Lemma client_trees_checked env m q op i reqs trees eff trees' eff' :
  Forall (λ p : Z * Tree, rooted (UnsignedTx (b_Tx m)) p.2 ∧ decoded_tree p.2)
    (map_to_list (b_VTXOTreePaths m)) →
  distinct_signers reqs →
  client_trees env m q op i reqs trees eff = (inr trees', eff') →
  (∀ k req, reqs !! k = Some req → request_checked (UnsignedTx (b_Tx m)) q trees' (i + k) req) ∧
  (∀ x, x ∉ omap SigningKey reqs → trees' !! x = trees !! x).
Proof.
  intros Hf. revert i trees eff. induction reqs as [|req reqs IH]; intros i trees eff Hd; cbn [client_trees].
  { intros [= <- <-]. done. }
  destruct (quoteVTXOAmount q i req) as [amount|] eqn:Eq; [|done].
  destruct (find_vtxo _ _ _ _ _) as [t|[|]] eqn:Et; [|done..].
  destruct (verifyRequestedAssetVTXO _ _ _ _ _) as [t'|] eqn:Ev; [|done].
  destruct (registerRequestedAssetVTXO _ _ _) as [reg|]; [|done].
  destruct (SigningKey req) as [key|] eqn:Ek; [|done]. intros Hc.
  unfold distinct_signers in Hd. cbn in Hd. rewrite Ek in Hd. apply NoDup_cons in Hd as [Hn Hd].
  destruct (IH _ _ _ Hd Hc) as [IH1 IH2].
  destruct (found_checked _ _ _ _ _ _ _ Hf Et) as (key' & script & Hk & Hs & Hp).
  rewrite Ek in Hk. injection Hk as <-. split.
  - intros [|k] r; cbn.
    + intros [= <-]. eexists key, _, amount, script. rewrite Nat.add_0_r, IH2, lookup_insert_eq by done.
      split; [done|]. split; [done|]. split; [done|]. split; [done|].
      eapply same_checked; [|exact Hp]. apply sealed_same in Ev as (? & ? & ? & Htw).
      by repeat split.
    + intros Hr. destruct (IH1 _ _ Hr) as (a & b & c & d & H1 & H2 & H3 & H4).
      exists a, b, c, d. by rewrite <- Nat.add_succ_comm.
  - intros x Hx. cbn in Hx. rewrite Ek in Hx. apply not_elem_of_cons in Hx as [Hx1 Hx2].
    rewrite IH2 by done. by rewrite lookup_insert_ne.
Qed.

Lemma requests_checked env m q reqs trees eff :
  Forall (λ p : Z * Tree, rooted (UnsignedTx (b_Tx m)) p.2 ∧ decoded_tree p.2)
    (map_to_list (b_VTXOTreePaths m)) →
  distinct_signers reqs → requested_paths env m q reqs = (inr trees, eff) →
  ∀ k req, reqs !! k = Some req → request_checked (UnsignedTx (b_Tx m)) q trees k req.
Proof.
  intros Hf Hd. unfold requested_paths. destruct (match TreeCosignKey m with Some k => _ | None => _ end).
  - intros H. by eapply client_trees_checked in H as [? _].
  - by destruct reqs.
Qed.

End Checked.
(* ===== verification/RoundDemo.v ===== *)
(** * A round, played

    A client with one deposit asks for one VTXO, agrees to a quote, checks the
    commitment transaction and the tree, signs with the operator and releases the
    signature of its deposit: the premises of the theorems on rounds hold of a round
    that runs to its checkpoint. *)

From S2P Require Import Prelude RecoveryProof VtxoExpiry VtxoForfeit TxTree TxTreeSafety TxTreeBuild RoundQuote RoundQuoteSafety RoundValidate RoundFsm RoundSteps RoundChecks RoundSound.
Local Open Scope Z_scope.

Definition demo_keys : RoundKeys := {|
  TaprootKeyNoScript k := k;
  SweepTapRoot _ _ := Ok [9];
  SerializeSignature s := s;
|}.

Definition demo_deposit : BoardingIntent :=
  mkBoardingIntent (mkOutPoint 9 0) 1000 (mkOutPoint 9 0) "" 21 5 10 BoardingStatusConfirmed.
Definition demo_request : VTXORequest := plain_request 950 [81; 1] 11 false.
Definition demo_intents : Intents := mkIntents [demo_deposit] [demo_request] [] [] [].
Definition demo_quote : ClientQuote :=
  mkQuote 3 1 100 [mkVTXOQuote [81; 1] 900 [2; 11]] [] 0 QUOTE_OK.

Definition demo_output : TxOut := mkTxOut 900 [81; 32; 7011005].
Definition demo_tx : ForfeitMsgTx :=
  mkForfeitMsgTx 3 0 [(mkOutPoint 9 0, MaxTxInSequenceNum)] [demo_output].
Definition demo_tree : Tree :=
  from_result no_tree (@BuildTree chain_script chain_musig (Some 5%N) [9] 2
    (mkOutPoint (chain_hash demo_tx) 0) (Some demo_output) [mkLeaf [81; 1] 900 (Some 11%N) 0]).
Definition demo_built : CommitmentTxBuilt :=
  mkBuilt 7 (mkPacket demo_tx [Some (mkTxOut 1000 [81])]) {[0 := demo_tree]} ∅ ∅ None None
    (Some 6%N) 144 (Some 8%N) 1.
Definition demo_sigs : gmap Hash Signature := @sign_path chain_script chain_musig demo_tree.

Definition demo_env : Env :=
  mkEnv (Some 5%N) 10 330 1 100 (TempKey 1) 0 0 60 30 100 true 5000000000 0 None
    (Ok SlotProceed) (Ok tt) None (λ _, Ok 33%N) (Ok 44%N) (Ok []) (λ _ x, Ok (false, x))
    (mkAssetEnv None None)
    (λ jobs, Ok ((λ p : PublicKey * Tree, (p.1, 1%N, 2%N)) <$> jobs)) (λ _ _, Ok tt)
    (λ l, Ok ((λ p : PublicKey * Session, (p.1, 3%N)) <$> l)) (λ _, None)
    (λ _ _ _, Ok [1]) (Ok tt) (mkOwnerEnv (λ _, None) (λ _, []) None) (λ _, Ok tt).

Definition demo_events : list ClientEvent :=
  [IntentPackage demo_intents; IntentRequested; RoundJoined 7;
   JoinRoundQuoteReceived 7 (Some demo_quote); CommitmentTxBuiltEvent demo_built;
   NoncesAggregated 7 0].

Definition demo_state : option (ClientState * option admissionBudget) :=
  @deliver chain_script chain_musig plain_scripts demo_keys demo_env Idle None demo_events.

Definition demo_signed : ClientEvent := OperatorSigned 7 demo_sigs.

(** The last event before the checkpoint, met in the state that was reached. *)
Definition demo_step : option Step :=
  (λ p, @ProcessEvent chain_script chain_musig plain_scripts demo_keys demo_env p.2 p.1 demo_signed)
    <$> demo_state.
Definition demo_signs (st : Step) : bool :=
  match st_result st with Ok t => existsb is_signature (Outbox t) | Err _ => false end.

Lemma demo_external : Forall (@external chain_musig) demo_events.
Proof.
  unfold demo_events. repeat (apply Forall_cons; split; [|]); try exact I; [|by apply Forall_nil].
  intros k t Hk. change (({[0 := demo_tree]} : gmap Z Tree) !! k = Some t) in Hk. apply lookup_singleton_Some in Hk as [_ <-]. intros root Hr. apply keys_ok_computed.
  assert (from_option (λ n, forallb (@keys_ok chain_musig (childSigningTweak demo_tree)) (NodesIter n)) true
    (Root demo_tree) = true) as H by (vm_compute; reflexivity).
  by rewrite Hr in H.
Qed.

Exercise
Within the data above, how many lines include "checkpoint"? The number alone is the answer.

Answer below
2